Last weekend we took our first trip back to the village after having been gone for a little over three months due to the complications and morning sickness of the first trimester. One of my biggest fears in returning was that none of our Akha friends would understand why we had been gone so long. Akha women are extraordinarily strong; I've seen women work all day in the fields while battling a full blown case of the flu! Traditional Akha medicine has no concept of rest as a treatment for sickness and it seemed to me that this cultural precept might very well apply to pregnancy as well. As further support to my theory, the other day I was reading What to Expect When You're Expecting and I ran across this statement: "...morning sickness is unknown in some societies where lifestyles are simpler, more relaxed, and less demanding". I was certain that I would return to the village, announcing that I was pregnant and had been very sick for the past few months only to be met with baffled silence from our Akha friends.

Luckily, this was not the case. On our first night back one of the older women came to visit me and asked where we had been for so long. As I explained, she nodded knowingly and replied, "Yes, for the first three or four months of pregnancy it's common to lose your appetite and want to sleep all day. After about 5 months you'll get your appetite back, feel stronger and may even start to feel the baby moving!" I pulled out the ultrasound to show her and a teenage girl who had wandered in asked if it was a boy or a girl. This wise Akha grandma piped in saying, "Oh no, it's much to early to tell if it's a boy or a girl yet. You have to a wait a few more months!"
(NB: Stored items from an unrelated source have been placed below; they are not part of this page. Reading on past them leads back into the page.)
(** ** Renderer *)

Lemma render_state (s : PixelGL) (g : gl_context)
    (renderBegin renderFinish : Qc) :
  gl s = Some g ->
  render renderBegin renderFinish s
  = (Normal tt,
     set_render_stats (renderFinish - renderBegin)%Qc renderFinish
       (set_gl (Some (gl_drawArrays
                        (gl_texImage2D (width s) (height s) (data s) g))) s)).
Proof.
  intros Hg. unfold_methods. rewrite Hg.
  destruct s as [sf ini cv g' wd ht pc bc dt tx pr ld le cs].
  reflexivity.
Qed.



Lemma run_calls_app (H : host) (calls more : list call) (s : PixelGL) :
  run_calls H (calls ++ more)%list s = run_calls H more (run_calls H calls s).
Proof. unfold run_calls. apply fold_left_app. Qed.

Lemma renders_count (H : host) (renders : list call) :
  Forall is_render renders ->
  forall s, (exists g, gl s = Some g) ->
    draws (run_calls H renders s) = (draws s + length renders)%nat
    /\ data (run_calls H renders s) = data s
    /\ exists g, gl (run_calls H renders s) = Some g.
Proof.
  induction 1 as [|c renders Hc _ IH]; intros s [g Hg].
  - cbn. split; [lia|]. split; [reflexivity | eauto].
  - destruct c; try contradiction.
    change (run_calls H (CallRender renderBegin renderFinish :: renders) s)
      with (run_calls H renders (snd (render renderBegin renderFinish s))).
    rewrite (render_state s g) by exact Hg. cbn [snd].
    destruct (IH (set_render_stats (renderFinish - renderBegin)%Qc
                    renderFinish
                    (set_gl (Some (gl_drawArrays
                                     (gl_texImage2D (width s) (height s)
                                        (data s) g))) s)))
      as (Hdraws & Hdata & Hgl); [eexists; reflexivity|].
    split; [|split; [exact Hdata | exact Hgl]].
    rewrite Hdraws. unfold draws. rewrite Hg. cbn. lia.
Qed.

(** X12.  The class neither batches nor skips render requests: on every
    instance whose constructor succeeded, after any sequence of calls, [n]
    further [render] calls issue [n] draw calls, one each, and leave the
    buffer as it was. *)
Theorem every_render_draws
    (H : host) (canvasID : string) (w h : Z) (calls renders : list call) :
  safe (snd (construct H canvasID w h)) = true ->
  Forall is_render renders ->
  draws (instance H canvasID w h (calls ++ renders)%list)
  = (draws (instance H canvasID w h calls) + length renders)%nat
  /\ data (instance H canvasID w h (calls ++ renders)%list)
     = data (instance H canvasID w h calls).
Proof.
  intros Hsafe Hrenders. unfold instance. rewrite run_calls_app.
  destruct (built_instance H canvasID w h Hsafe calls)
    as (_ & _ & (g & Hg & _) & _).
  destruct (renders_count H renders Hrenders
              (run_calls H calls (snd (construct H canvasID w h))))
    as (Hdraws & Hdata & _); [exists g; exact Hg|].
  split; assumption.
Qed.

Lemma every_render_draws_witness :
  draws (instance demo_host "canvas" 2 2
           ([CallSetPixel 0 0 1 2 3 4]
            ++ [CallRender 0%Qc 1%Qc; CallRender 1%Qc 2%Qc;
                CallRender 2%Qc 2%Qc])%list)
  = (draws (instance demo_host "canvas" 2 2 [CallSetPixel 0 0 1 2 3 4])
     + length [CallRender 0%Qc 1%Qc; CallRender 1%Qc 2%Qc;
               CallRender 2%Qc 2%Qc])%nat.
Proof.
  apply (every_render_draws demo_host "canvas" 2 2);
    [reflexivity | repeat constructor].
Defined.

(** ** Bulk load *)

(** X13.  On every instance whose constructor succeeded, after any sequence
    of calls: [loadPixelData] with a source of [width * height * 4] integers
    of any size stores each of them modulo 256, and [getPixel] at an
    in-bounds pixel called next returns the four elements of the source at
    the index of the pixel, modulo 256. *)
Theorem loadPixelData_then_getPixel
    (H : host) (canvasID : string) (w h : Z) (calls : list call)
    (source : list Z) (x y : Z) :
  safe (snd (construct H canvasID w h)) = true ->
  Z.of_nat (length source) = w * h * 4 ->
  0 <= x < w -> 0 <= y < h ->
  let index := (y * w + x) * 4 in
  exists s',
    loadPixelData source (instance H canvasID w h calls) = (Normal tt, s')
    /\ data s' = Some (map (fun v => v mod 256) source)
    /\ exists r g b a,
         typed_get source (index + 0) = Some r
         /\ typed_get source (index + 1) = Some g
         /\ typed_get source (index + 2) = Some b
         /\ typed_get source (index + 3) = Some a
         /\ getPixel x y s'
            = (Normal {| px := x; py := y;
                         red := Some (r mod 256); green := Some (g mod 256);
                         blue := Some (b mod 256);
                         alpha := Some (a mod 256) |}, s').
Proof.
  intros Hsafe Hsize Hx Hy index.
  destruct (built_instance H canvasID w h Hsafe calls)
    as (Hw & Hh & _ & d & Hd & Hlen).
  destruct (loadPixelData_match _ d source Hd)
    as (s' & Hrun & Hsame & Hdata); [lia|].
  exists s'. split; [exact Hrun|]. split; [exact Hdata|].
  destruct (index_in_bounds w h x y Hx Hy) as [Hlo Hhi]. fold index in Hlo, Hhi.
  assert (Hread : forall k, 0 <= k <= 3 ->
            exists v, typed_get source (index + k) = Some v
                      /\ typed_get (map to_uint8 source) (index + k)
                         = Some (v mod 256)).
  { intros k Hk. unfold typed_get.
    rewrite (proj2 (Z.leb_le 0 (index + k))) by lia.
    destruct (lookup_lt_is_Some_2 source (Z.to_nat (index + k)))
      as [v Hv]; [lia|].
    exists v. split; [exact Hv|].
    rewrite list_lookup_fmap, Hv. reflexivity. }
  destruct (Hread 0) as (r & Hr & Hr'); [lia|].
  destruct (Hread 1) as (g & Hg & Hg'); [lia|].
  destruct (Hread 2) as (b & Hb & Hb'); [lia|].
  destruct (Hread 3) as (a & Ha & Ha'); [lia|].
  exists r, g, b, a. repeat (split; [assumption|]).
  rewrite (getPixel_run s' _ x y Hdata). cbv zeta.
  apply same_but_data_fields in Hsame. destruct Hsame as (-> & _).
  rewrite Hw. fold index. rewrite Hr', Hg', Hb', Ha'. reflexivity.
Qed.

Lemma loadPixelData_then_getPixel_witness :
  exists s',
    loadPixelData [300; -1; 256; 255; 1; 2; 3; 4]
      (instance demo_host "canvas" 2 1 [])
    = (Normal tt, s')
    /\ data s' = Some [44; 255; 0; 255; 1; 2; 3; 4].
Proof.
  destruct (loadPixelData_then_getPixel demo_host "canvas" 2 1 []
              [300; -1; 256; 255; 1; 2; 3; 4] 0 0)
    as (s' & Hrun & Hdata & _); first [reflexivity | lia | idtac].
  exists s'. split; [exact Hrun | exact Hdata].
Defined.

(** ** Initialization, continued *)

(** The state a successful [initialize] leaves. *)
Lemma initialize_success (H : host) (v f : string) (s : PixelGL)
    (g : gl_context) (rv rf : response) :
  gl s = Some g ->
  fetch H v = Normal rv -> status rv = 200 ->
  fetch H f = Normal rf -> status rf = 200 ->
  gl_compile_status H VERTEX_SHADER (text rv) = true ->
  gl_compile_status H FRAGMENT_SHADER (text rf) = true ->
  let program :=
    {| attached :=
         [ {| shader_type := VERTEX_SHADER; shader_source := text rv |};
           {| shader_type := FRAGMENT_SHADER; shader_source := text rf |} ] |}
  in
  gl_link_status H program = true ->
  initialize H v f s
  = (Normal Undefined,
     set_initialized true
       (set_gl
          (Some
             (gl_uniformMatrix4fv
                (scaleMatrix
                   (translateMatrix
                      (map fround
                         [ of_Z 2 / (of_Z (canvas_width g) - of_Z 0);
                           of_Z 0; of_Z 0; of_Z 0;
                           of_Z 0;
                           of_Z 2 / (of_Z 0 - of_Z (canvas_height g));
                           of_Z 0; of_Z 0;
                           of_Z 0; of_Z 0;
                           of_Z 2 / (of_Z (- 1) - of_Z 1); of_Z 0;
                           (of_Z 0 + of_Z (canvas_width g))
                           / (of_Z 0 - of_Z (canvas_width g));
                           (of_Z (canvas_height g) + of_Z 0)
                           / (of_Z (canvas_height g) - of_Z 0);
                           (of_Z (- 1) + of_Z 1) / (of_Z (- 1) - of_Z 1);
                           of_Z 1 ]%js)
                      (of_Z 0) (of_Z 0))
                   (of_Z (width s)) (of_Z (height s)))
                (gl_uniform1i 0
                   (gl_bufferData quadVertices
                      (gl_bufferData quadVertices
                         (gl_useProgram program g))))))
          (set_program (Some program) s))).
Proof.
  intros Hg Hv Hsv Hf Hsf Hcv Hcf program Hlink. subst program.
  destruct (fetch_inv H v rv Hv) as (wv & Hwv & Ev & _ & Htv).
  destruct (fetch_inv H f rf Hf) as (wf & Hwf & Ef & _ & Htf).
  unfold_methods. rewrite Hwv, Hwf.
  cbn [promise_all check_responses]. rewrite Ev, Ef, Hsv, Hsf.
  cbn [Z.eqb negb Pos.eqb]. rewrite Htv, Htf.
  destruct s as [sf ini cv g' wd ht pc bc dt tx pr ld le cs].
  cbn in Hg. subst g'.
  cbn -[Z.eqb VERTEX_SHADER FRAGMENT_SHADER app translateMatrix scaleMatrix
        number_div number_sub number_add number_mul of_Z fround map
        quadVertices].
  rewrite Hcv, Hcf.
  cbn -[Z.eqb VERTEX_SHADER FRAGMENT_SHADER app translateMatrix scaleMatrix
        number_div number_sub number_add number_mul of_Z fround map
        quadVertices].
  cbn [fold_left app attached]. rewrite Hlink. reflexivity.
Qed.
Even though, much of this pregnancy will reflect an "American way" of doing things, there's something so special about getting to experience even just a little bit of it in an Akha village.

I don't know why I was so shocked to hear her say these things. After all, this woman has delivered most of the babies in our village; she, of all people, should have expertise on the subject. I guess, it's just that during the past few months I've been educating myself about pregnancy in the American way (with weekly emails from Babycenter.com and of course, with the ever-popular book What to Expect When You're Expecting) and it had not really crossed my mind that there was any other way! However, when I heard this grandma, who can't read and has probably never even seen a computer, giving me an accurate time line of pregnancy symptoms and fetal development, I was reminded so clearly that the American way is not the only way!
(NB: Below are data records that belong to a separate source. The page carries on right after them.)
Definition demo_jwtVerify (token key : string) (now : Z) : error + object :=
  match split dot token with
  | [i; u; r; e; m] =>
      match undec i, undec e, undec m with
      | Some i', Some e', Some m' =>
          if negb (m' =? checksum key) then
            inl (Error "JWSSignatureVerificationFailed"
                       "signature verification failed")
          else if e' <=? now then
            inl (Error "JWTExpired" "exp claim timestamp check failed")
          else
            inr [("id", Num i'); ("username", Str u); ("role", Str r);
                 ("exp", Num e')]
      | _, _, _ => inl (Error "JWSInvalid" "Invalid Compact JWS")
      end
  | _ => inl (Error "JWSInvalid" "Invalid Compact JWS")
  end.

Definition demo_jose : Jose :=
  {| sign := demo_sign; jwtVerify := demo_jwtVerify |}.

(** A stand-in for bcrypt: the hash of [p] is [p] behind a fixed prefix. *)
Definition demo_hash (p : string) : string := ("$2b$10$" ++ p)%string.

Definition demo_compare (data hash : value) : error + bool :=
  match data, hash with
  | Str d, Str h => inr (h =? demo_hash d)%string
  | _, _ => inl (Error "Error" "data and hash arguments required")
  end.

(** A stand-in for sqlite: the table is a list of rows. *)
Definition table (rows : list Row.t) : Database :=
  {| get := fun _ params =>
       match params with
       | [u] => inr (find (fun r => same_value_zero (Row.username r) u) rows)
       | _ => inl (Error "SQLITE_RANGE" "column index out of range")
       end |}.

(** The rows seed.js inserts. *)
Definition seeded : list Row.t :=
  [Row.mk (Num 1) (Str "user1") (Str (demo_hash "password1")) (Str "user");
   Row.mk (Num 2) (Str "advisor1") (Str (demo_hash "password2")) (Str "advisor");
   Row.mk (Num 3) (Str "admin1") (Str (demo_hash "password3")) (Str "admin")].

Definition admin1 : Row.t :=
  Row.mk (Num 3) (Str "admin1") (Str (demo_hash "password3")) (Str "admin").

Definition env_at (now : Z) : Env :=
  {| db := Some (table seeded);
     bcrypt_compare := demo_compare;
     jose := demo_jose;
     JWT_SECRET := Some "s3cret";
     clock := now |}.

(** The same deployment before [connectDB()] has run. *)
Definition env_unconnected (now : Z) : Env :=
  {| db := None;
     bcrypt_compare := demo_compare;
     jose := demo_jose;
     JWT_SECRET := Some "s3cret";
     clock := now |}.

Definition post_login (u p : value) : Request := mkRequest u p None None.


(** The token this deployment issues to admin1 when its clock reads 1000. *)
Definition admin_token : string := "3.admin1.admin.1060.64854".

Definition get_with (h : option string) : Request :=
  mkRequest Undefined Undefined h None.

End Demo.

(* ===================================================================== *)
(** ** The vocabulary of the statements *)
(* ===================================================================== *)

(** The fixed responses of the boundary. *)
Definition no_token : Response :=
  status_json 401 [("message", Str "No token provided")].
Definition malformed_token : Response :=
  status_json 401 [("message", Str "Malformed token")].
Definition invalid_or_expired : Response :=
  status_json 403 [("message", Str "Invalid or expired token")].
Definition access_denied : Response :=
  status_json 403 [("message", Str "Access denied: insufficient permissions")].
Definition invalid_credentials : Response :=
  status_json 401 [("message", Str "Invalid credentials")].
Definition fields_required : Response :=
  status_json 400 [("message", Str "Username and password required")].
Definition server_error : Response :=
  status_json 500 [("message", Str "Server error")].

(** The gate's deny condition, in the words of the specification: no
    claims, or a role outside the required set. *)
Definition denied_by (roles : list value) (claims : option Claims.t) : Prop :=
  match claims with
  | None => True
  | Some u => ~ In (Claims.role u) roles
  end.

(** [authHeader.split(' ')[1]]. *)
Definition token_segment (authHeader : string) : value :=
  index (split space authHeader) 1.

(** The key [verifyToken] hands to jose. *)
Definition verification_key (env : Env) : string :=
  TextEncoder_encode (JWT_SECRET env).

(** What an observer sees of a middleware run: its events and either the
    response sent or the claims handed on. *)
Definition decision (run : list Event * Step)
  : list Event * (Response + option Claims.t) :=
  match run with
  | (ev, Sent r) => (ev, inl r)
  | (ev, Next req') => (ev, inr (user req'))
  end.

(** The builder [generateToken] has assembled when it calls [.sign]
    (lemma [generateToken_run] below). *)
Definition claims_to_sign (now : Z) (user : Row.t) : SignJWT.t :=
  SignJWT.mk [("id", Row.id user);
              ("username", Row.username user);
              ("role", Row.role user);
              ("exp", Num (now + 60))]
             [("alg", Str "HS256")].

(** The same deployment with its clock at [t]. *)
Definition at_time (env : Env) (t : Z) : Env :=
  {| db := db env;
     bcrypt_compare := bcrypt_compare env;
     jose := jose env;
     JWT_SECRET := JWT_SECRET env;
     clock := t |}.

(** The query of [login]. *)
Definition lookup_sql : string := "SELECT * FROM users WHERE username = ?".

(** The error [getDB] throws. *)
Definition not_connected : error :=
  Error "Error" "Database not connected. Call connectDB() first.".

(** The request passed the presence check of [login]. *)
Definition validated (req : Request) : Prop :=
  truthy (body_username req) = true /\ truthy (body_password req) = true.

(** The 200 body of a successful login. *)
Definition identity_with_token (user : Row.t) (tok : string) : object :=
  [("id", Row.id user); ("username", Row.username user);
   ("role", Row.role user); ("token", Str tok)].

(** The two situations of the anti-enumeration rule, as facts about the
    store and the verifier. *)
Definition unknown_username (env : Env) (req : Request) : Prop :=
  exists d, db env = Some d /\
            get d lookup_sql [body_username req] = inr None.

Definition wrong_password (env : Env) (req : Request) : Prop :=
  exists d row,
    db env = Some d /\
    get d lookup_sql [body_username req] = inr (Some row) /\
    bcrypt_compare env (body_password req) (Row.passwordHashed row) = inr false.

(** The unexpected failures of a login, once the presence check is passed:
    the store handle was never initialized, the lookup failed, the
    password verifier failed, or signing failed. *)
Inductive unexpected_failure (env : Env) (req : Request) : error -> Prop :=
  | store_uninitialized :
      db env = None ->
      unexpected_failure env req not_connected
  | store_unreachable d e :
      db env = Some d ->
      get d lookup_sql [body_username req] = inl e ->
      unexpected_failure env req e
  | verifier_error d row e :
      db env = Some d ->
      get d lookup_sql [body_username req] = inr (Some row) ->
      bcrypt_compare env (body_password req) (Row.passwordHashed row) = inl e ->
      unexpected_failure env req e
  | signing_failure d row e :
      db env = Some d ->
      get d lookup_sql [body_username req] = inr (Some row) ->
      bcrypt_compare env (body_password req) (Row.passwordHashed row) = inr true ->
      sign (jose env) (claims_to_sign (clock env) row)
           (TextEncoder_encode (JWT_SECRET env)) = inl e ->
      unexpected_failure env req e.

(* ===================================================================== *)
(** ** src/config/db.js: connectDB *)
(* ===================================================================== *)

(** The rest of the sqlite package: [open(...)], [db.exec(sql)] and
    [db.run(sql, params)], whose result the code never reads. *)
Module Sqlite.
Record t : Type := mk {
  open : string -> error + Database;
  exec : Database -> string -> error + unit;
  run : Database -> string -> list value -> error + unit
}.
End Sqlite.

(** The statement [connectDB] executes. *)
Definition create_users_sql : string :=
"
        CREATE TABLE IF NOT EXISTS users (
            id INTEGER PRIMARY KEY AUTOINCREMENT,
            username TEXT UNIQUE,
            passwordHashed TEXT,
            role TEXT
        )
    ".

(** [connectDB()] on the module variable [db]: the new value of [db], the
    lines written with [console.log], and how the promise settles.  [db] is
    assigned as soon as [open] resolves, before the table is created.
    [file] is [path.join(__dirname, '../database.sqlite')]. *)
Definition connectDB (sq : Sqlite.t) (file : string) (db0 : option Database)
  : option Database * (list string * (error + unit)) :=
  match Sqlite.open sq file with
  | inl e => (db0, ([], inl e))
  | inr d =>
      match Sqlite.exec sq d create_users_sql with
      | inl e => (Some d, ([], inl e))
      | inr _ => (Some d, (["SQLite connected and users table ready."], inr tt))
      end
  end.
Even though, much of this pregnancy will reflect an "American way" of doing things, there's something so special about getting to experience even just a little bit of it in an Akha village. Although, I certainly like my regular OB/GYN and consider him a great doctor, when I think about all the women he sees each day and all the babies he delivers, I can't help but feel like I'm just another face in the crowd, barely a blip on his radar. However, when I was sitting with this Akha elder talking about the pregnancy, it was so intimate and personal. She was invested not simply because she is the village mid-wife, but because a village is a family; and just like any family, our Akha family eagerly awaits the arrival of this new member!